**AIM OF THE EXERCISE**
Every line below that holds the word "tauto" counts once; please tally them and give only the total.

** EXCERPTED DATA follows **

Lemma denominator_square : t * t <> 1.
Proof.
  intros Ht.
  assert (forall u v w : F, u <> 0 -> d * (u * u) = w * w -> False) as NS.
  { intros u v w Hu E. apply (d_nonsquare (w / u)).
    transitivity ((w * w) / (u * u)); [field; exact Hu |]. rewrite <- E. field. exact Hu. }
  assert (x1 * y1 <> 0 /\ y2 <> 0) as [Hxy Hy2].
  { split; intros E; apply F_one_neq_zero; rewrite <- Ht; unfold t.
    - replace (x1 * x2 * y1 * y2) with (x1 * y1 * (x2 * y2)) by ring. rewrite E. ring.
    - rewrite E. ring. }
  assert (forall s : F, s * s = - (1) -> s * x2 + y2 = 0) as Z0.
  { intros s Hs. destruct (F_eq_dec (s * x2 + y2) 0) as [E | N]; [exact E | exfalso].
    refine (NS _ 0 _ _ (square_step s t Hs eq_refl Ht)).
    intros E. apply F_mul_0 in E. tauto. }
  pose proof (Z0 sqrtm1 sqrtm1_spec) as E1.
  assert (- sqrtm1 * x2 + y2 = 0) as E2.
  { apply Z0. rewrite <- sqrtm1_spec. ring. }
  destruct (F_add_self_neq y2 Hy2).
  transitivity ((sqrtm1 * x2 + y2) + (- sqrtm1 * x2 + y2)); [ring | rewrite E1, E2; ring].
Qed.

Lemma denominator_plus : 1 + t <> 0.
Proof.
  intros E. apply denominator_square.
  replace (t * t) with ((1 + t) * (t - 1) + 1) by ring. rewrite E. ring.
Qed.

Lemma denominator_minus : 1 - t <> 0.
Proof.
  intros E. apply denominator_square.
  replace (t * t) with (- ((1 - t) * (t + 1)) + 1) by ring. rewrite E. ring.
Qed.

Lemma denominator_both : 1 - t * t <> 0.
Proof.
  intros E. apply denominator_square.
  replace (t * t) with (1 - (1 - t * t)) by ring. rewrite E. ring.
Qed.
End denominators.

(** ** The group *)

(** Numerators and the product that occurs in both denominators. *)
Definition add_a (x1 y1 x2 y2 : F) : F := x1 * y2 + y1 * x2.

Definition add_b (x1 y1 x2 y2 : F) : F := y1 * y2 + x1 * x2.

Definition add_t (x1 y1 x2 y2 : F) : F := d * (x1 * x2 * y1 * y2).

Definition add_x (x1 y1 x2 y2 : F) : F := add_a x1 y1 x2 y2 / (1 + add_t x1 y1 x2 y2).

Definition add_y (x1 y1 x2 y2 : F) : F := add_b x1 y1 x2 y2 / (1 - add_t x1 y1 x2 y2).

(** [curve_zero x y] is the curve equation as a vanishing polynomial. *)
Definition curve_poly (x y : F) : F := y * y - x * x - 1 - d * (x * x) * (y * y).

Lemma curve_zero x y : curve_eq x y -> curve_poly x y = 0.
Proof. unfold curve_eq, curve_poly. intros ->. ring. Qed.

Lemma add_closure x1 y1 x2 y2 :
  curve_eq x1 y1 -> curve_eq x2 y2 ->
  let a := add_a x1 y1 x2 y2 in
  let b := add_b x1 y1 x2 y2 in
  let t := add_t x1 y1 x2 y2 in
  b * b * ((1 + t) * (1 + t)) - a * a * ((1 - t) * (1 - t)) =
  (1 - t * t) * (1 - t * t) + d * (a * a) * (b * b).
Proof.
  intros H1 H2 a b t. apply Zmod.sub_eq_0.
  transitivity (closure_c1 x1 y1 x2 y2 * curve_poly x1 y1 +
                closure_c2 x1 y1 x2 y2 * curve_poly x2 y2).
  - subst a b t. unfold add_a, add_b, add_t, curve_poly, closure_c1, closure_c2. ring.
  - rewrite (curve_zero _ _ H1), (curve_zero _ _ H2). ring.
Qed.

Lemma add_on_curve x1 y1 x2 y2 :
  curve_eq x1 y1 -> curve_eq x2 y2 ->
  on_curve (add_x x1 y1 x2 y2) (add_y x1 y1 x2 y2) = true.
Proof.
  intros H1 H2. apply on_curve_iff.
  pose proof (denominator_plus x1 y1 x2 y2 H1 H2) as Np.
  pose proof (denominator_minus x1 y1 x2 y2 H1 H2) as Nm.
  pose proof (add_closure x1 y1 x2 y2 H1 H2) as C. cbv zeta in C.
  unfold curve_eq, add_x, add_y. fold (add_t x1 y1 x2 y2) in Np, Nm.
  revert C Np Nm. generalize (add_a x1 y1 x2 y2), (add_b x1 y1 x2 y2), (add_t x1 y1 x2 y2).
  intros a b t C Np Nm.
  transitivity ((b * b * ((1 + t) * (1 + t)) - a * a * ((1 - t) * (1 - t))) /
                ((1 + t) * (1 + t) * ((1 - t) * (1 - t)))); [field; auto |].
  rewrite C. field. auto.
Qed.

Definition padd (P Q : point) : point :=
  Point (add_x (px P) (py P) (px Q) (py Q)) (add_y (px P) (py P) (px Q) (py Q))
        (add_on_curve _ _ _ _ (p_curve P) (p_curve Q)).

Lemma zero_on_curve : on_curve 0 1 = true.
Proof. apply on_curve_iff. unfold curve_eq. ring. Qed.

Definition pzero : point := Point 0 1 zero_on_curve.

Lemma opp_on_curve x y : curve_eq x y -> on_curve (- x) y = true.
Proof.
  intros H. apply on_curve_iff. unfold curve_eq in *.
  replace (- x * - x) with (x * x) by ring. exact H.
Qed.

Definition popp (P : point) : point := Point (- px P) (py P) (opp_on_curve _ _ (p_curve P)).

(** ** The group laws *)

Lemma padd_comm P Q : padd P Q = padd Q P.
Proof.
  apply point_eq; cbn [px py padd pzero popp]; unfold add_x, add_y, add_a, add_b, add_t; f_equal; try ring;
    f_equal; f_equal; ring.
Qed.

Lemma padd_zero_l P : padd pzero P = P.
Proof.
  apply point_eq; cbn [px py padd pzero popp]; unfold add_x, add_y, add_a, add_b, add_t.
  - transitivity (px P / 1); [f_equal; ring | field; exact F_one_neq_zero].
  - transitivity (py P / 1); [f_equal; ring | field; exact F_one_neq_zero].
Qed.

Lemma padd_zero_r P : padd P pzero = P.
Proof. rewrite padd_comm. apply padd_zero_l. Qed.

Lemma padd_opp_r P : padd P (popp P) = pzero.
Proof.
  pose proof (denominator_plus _ _ _ _ (p_curve P) (p_curve (popp P))) as Np.
  pose proof (denominator_minus _ _ _ _ (p_curve P) (p_curve (popp P))) as Nm.
  pose proof (p_curve P) as C. unfold curve_eq in C. cbn [px py popp] in Np, Nm.
  apply point_eq; cbn [px py padd pzero popp]; unfold add_x, add_y, add_a, add_b, add_t.
  - field. exact Np.
  - replace (py P * py P + px P * - px P) with (py P * py P - px P * px P) by ring.
    rewrite C. field_simplify_eq; [ring | exact Nm].
Qed.

Lemma padd_opp_l P : padd (popp P) P = pzero.
Proof. rewrite padd_comm. apply padd_opp_r. Qed.

(** The coordinates of [(P + Q) + R] over a common denominator. *)
Section three.
Context (x1 y1 x2 y2 x3 y3 : F).
Let a := add_a x1 y1 x2 y2.
Let b := add_b x1 y1 x2 y2.
Let t := add_t x1 y1 x2 y2.

Definition tri_xn : F := a * (1 - t) * y3 + b * (1 + t) * x3.

Definition tri_yn : F := b * (1 + t) * y3 + a * (1 - t) * x3.

Definition tri_xd : F := (1 - t * t) + d * a * b * x3 * y3.

Definition tri_yd : F := (1 - t * t) - d * a * b * x3 * y3.
End three.

Lemma F_mul_neq_0 (u v : F) : u <> 0 -> v <> 0 -> u * v <> 0.
Proof. intros Hu Hv E. apply F_mul_0 in E. tauto. Qed.

Lemma tri_scaled x1 y1 x2 y2 x3 y3 :
  1 + add_t x1 y1 x2 y2 <> 0 -> 1 - add_t x1 y1 x2 y2 <> 0 ->
  let x := add_x x1 y1 x2 y2 in
  let y := add_y x1 y1 x2 y2 in
  let s := 1 - add_t x1 y1 x2 y2 * add_t x1 y1 x2 y2 in
  tri_xd x1 y1 x2 y2 x3 y3 = s * (1 + add_t x y x3 y3) /\
  tri_yd x1 y1 x2 y2 x3 y3 = s * (1 - add_t x y x3 y3) /\
  tri_xn x1 y1 x2 y2 x3 y3 = s * add_a x y x3 y3 /\
  tri_yn x1 y1 x2 y2 x3 y3 = s * add_b x y x3 y3.
Proof.
  intros Np Nm x y s. subst x y s. unfold tri_xd, tri_yd, tri_xn, tri_yn, add_x, add_y.
  revert Np Nm.
  generalize (add_a x1 y1 x2 y2), (add_b x1 y1 x2 y2), (add_t x1 y1 x2 y2).
  intros a b t Np Nm. unfold add_a, add_b, add_t.
  repeat split; field; auto.
Qed.

Lemma tri_spec x1 y1 x2 y2 x3 y3 :
  curve_eq x1 y1 -> curve_eq x2 y2 -> curve_eq x3 y3 ->
  let x := add_x x1 y1 x2 y2 in
  let y := add_y x1 y1 x2 y2 in
  tri_xd x1 y1 x2 y2 x3 y3 <> 0 /\ tri_yd x1 y1 x2 y2 x3 y3 <> 0 /\
  add_x x y x3 y3 = tri_xn x1 y1 x2 y2 x3 y3 / tri_xd x1 y1 x2 y2 x3 y3 /\
  add_y x y x3 y3 = tri_yn x1 y1 x2 y2 x3 y3 / tri_yd x1 y1 x2 y2 x3 y3.
Proof.
  intros H1 H2 H3 x y.
  pose proof (denominator_plus x1 y1 x2 y2 H1 H2) as Np.
  pose proof (denominator_minus x1 y1 x2 y2 H1 H2) as Nm.
  pose proof (denominator_both x1 y1 x2 y2 H1 H2) as Nb.
  pose proof (proj1 (on_curve_iff _ _) (add_on_curve x1 y1 x2 y2 H1 H2)) as H12.
  pose proof (denominator_plus _ _ x3 y3 H12 H3) as Np'.
  pose proof (denominator_minus _ _ x3 y3 H12 H3) as Nm'.
  destruct (tri_scaled x1 y1 x2 y2 x3 y3 Np Nm) as (-> & -> & -> & ->).
  fold x y in Np', Nm' |- *. fold (add_t x y x3 y3) in Np', Nm'.
  fold (add_t x1 y1 x2 y2) in Nb.
  repeat split; try (now apply F_mul_neq_0).
  - change (add_x x y x3 y3) with (add_a x y x3 y3 / (1 + add_t x y x3 y3)). field. auto.
  - change (add_y x y x3 y3) with (add_b x y x3 y3 / (1 - add_t x y x3 y3)). field. auto.
Qed.

(** [(P + Q) + R] and [P + (Q + R)] agree in the x coordinate. *)
Lemma assoc_x x1 y1 x2 y2 x3 y3 :
  curve_eq x1 y1 -> curve_eq x2 y2 -> curve_eq x3 y3 ->
  tri_xn x1 y1 x2 y2 x3 y3 * tri_xd x2 y2 x3 y3 x1 y1 =
  tri_xn x2 y2 x3 y3 x1 y1 * tri_xd x1 y1 x2 y2 x3 y3.
Proof.
  intros H1 H2 H3. apply Zmod.sub_eq_0.
  transitivity (assoc_x_c1 x1 y1 x2 y2 x3 y3 * curve_poly x1 y1 +
                assoc_x_c2 x1 y1 x2 y2 x3 y3 * curve_poly x2 y2 +
                assoc_x_c3 x1 y1 x2 y2 x3 y3 * curve_poly x3 y3).
  - unfold tri_xn, tri_xd, add_a, add_b, add_t, curve_poly,
      assoc_x_c1, assoc_x_c2, assoc_x_c3. ring.
  - rewrite (curve_zero _ _ H1), (curve_zero _ _ H2), (curve_zero _ _ H3). ring.
Qed.

(** [(P + Q) + R] and [P + (Q + R)] agree in the y coordinate. *)
Lemma assoc_y x1 y1 x2 y2 x3 y3 :
  curve_eq x1 y1 -> curve_eq x2 y2 -> curve_eq x3 y3 ->
  tri_yn x1 y1 x2 y2 x3 y3 * tri_yd x2 y2 x3 y3 x1 y1 =
  tri_yn x2 y2 x3 y3 x1 y1 * tri_yd x1 y1 x2 y2 x3 y3.
Proof.
  intros H1 H2 H3. apply Zmod.sub_eq_0.
  transitivity (assoc_y_c1 x1 y1 x2 y2 x3 y3 * curve_poly x1 y1 +
                assoc_y_c2 x1 y1 x2 y2 x3 y3 * curve_poly x2 y2 +
                assoc_y_c3 x1 y1 x2 y2 x3 y3 * curve_poly x3 y3).
  - unfold tri_yn, tri_yd, add_a, add_b, add_t, curve_poly,
      assoc_y_c1, assoc_y_c2, assoc_y_c3. ring.
  - rewrite (curve_zero _ _ H1), (curve_zero _ _ H2), (curve_zero _ _ H3). ring.
Qed.


Lemma frac_eq (u v u' v' : F) : v <> 0 -> v' <> 0 -> u * v' = u' * v -> u / v = u' / v'.
Proof.
  intros Hv Hv' E. transitivity ((u * v') / (v * v')); [field; auto |].
  rewrite E. field. auto.
Qed.

Theorem padd_assoc P Q R : padd (padd P Q) R = padd P (padd Q R).
Proof.
  rewrite (padd_comm P (padd Q R)).
  pose proof (p_curve P) as HP. pose proof (p_curve Q) as HQ. pose proof (p_curve R) as HR.
  destruct (tri_spec _ _ _ _ _ _ HP HQ HR) as (N1 & N2 & E1 & E2).
  destruct (tri_spec _ _ _ _ _ _ HQ HR HP) as (N3 & N4 & E3 & E4).
  apply point_eq; cbn [px py padd].
  - rewrite E1, E3. apply frac_eq; [assumption .. | now apply assoc_x].
  - rewrite E2, E4. apply frac_eq; [assumption .. | now apply assoc_y].
Qed.

Lemma padd_swap P Q R : padd P (padd Q R) = padd Q (padd P R).
Proof. rewrite <- !padd_assoc. f_equal. apply padd_comm. Qed.

Lemma padd_interchange P Q R S :
  padd (padd P Q) (padd R S) = padd (padd P R) (padd Q S).
Proof. rewrite !padd_assoc. f_equal. apply padd_swap. Qed.

Lemma padd_cancel_l P Q R : padd P Q = padd P R -> Q = R.
Proof.
  intros E. rewrite <- (padd_zero_l Q), <- (padd_zero_l R), <- (padd_opp_l P), !padd_assoc.
  now rewrite E.
Qed.

Lemma popp_unique P Q : padd P Q = pzero -> Q = popp P.
Proof. intros E. apply (padd_cancel_l P). now rewrite E, padd_opp_r. Qed.

Lemma popp_padd P Q : popp (padd P Q) = padd (popp P) (popp Q).
Proof.
  symmetry. apply popp_unique.
  rewrite (padd_comm P Q), padd_assoc, <- (padd_assoc P), padd_opp_r, padd_zero_l.
  apply padd_opp_r.
Qed.

Lemma popp_popp P : popp (popp P) = P.
Proof. symmetry. apply popp_unique, padd_opp_l. Qed.

Lemma popp_zero : popp pzero = pzero.
Proof. symmetry. apply popp_unique, padd_zero_l. Qed.

(** ** Multiplication by an integer *)

Definition zmul (n : Z) (P : point) : point :=
  match n with
  | Z0 => pzero
  | Zpos n => Pos.iter_op padd n P
  | Zneg n => popp (Pos.iter_op padd n P)
  end.

Lemma iter_op_succ n P : Pos.iter_op padd (Pos.succ n) P = padd P (Pos.iter_op padd n P).
Proof. apply Pos.iter_op_succ. intros; now rewrite padd_assoc. Qed.

Lemma zmul_succ n P : zmul (Z.succ n) P = padd P (zmul n P).
Proof.
  destruct n as [| n | n].
  - now rewrite padd_zero_r.
  - change (Z.succ (Zpos n)) with (Zpos (n + 1)). rewrite Pos.add_1_r. apply iter_op_succ.
  - induction n as [| n _] using Pos.peano_ind; [cbn; now rewrite padd_opp_r |].
    replace (Z.succ (Zneg (Pos.succ n))) with (Zneg n) by lia.
    cbn [zmul]. rewrite iter_op_succ, popp_padd, <- padd_assoc, padd_opp_r, padd_zero_l.
    reflexivity.
Qed.

Lemma zmul_pred n P : zmul (Z.pred n) P = padd (popp P) (zmul n P).
Proof.
  rewrite <- (Z.succ_pred n) at 2. rewrite zmul_succ, <- padd_assoc, padd_opp_l.
  now rewrite padd_zero_l.
Qed.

** End of EXCERPTED DATA **

**SOLUTION**
2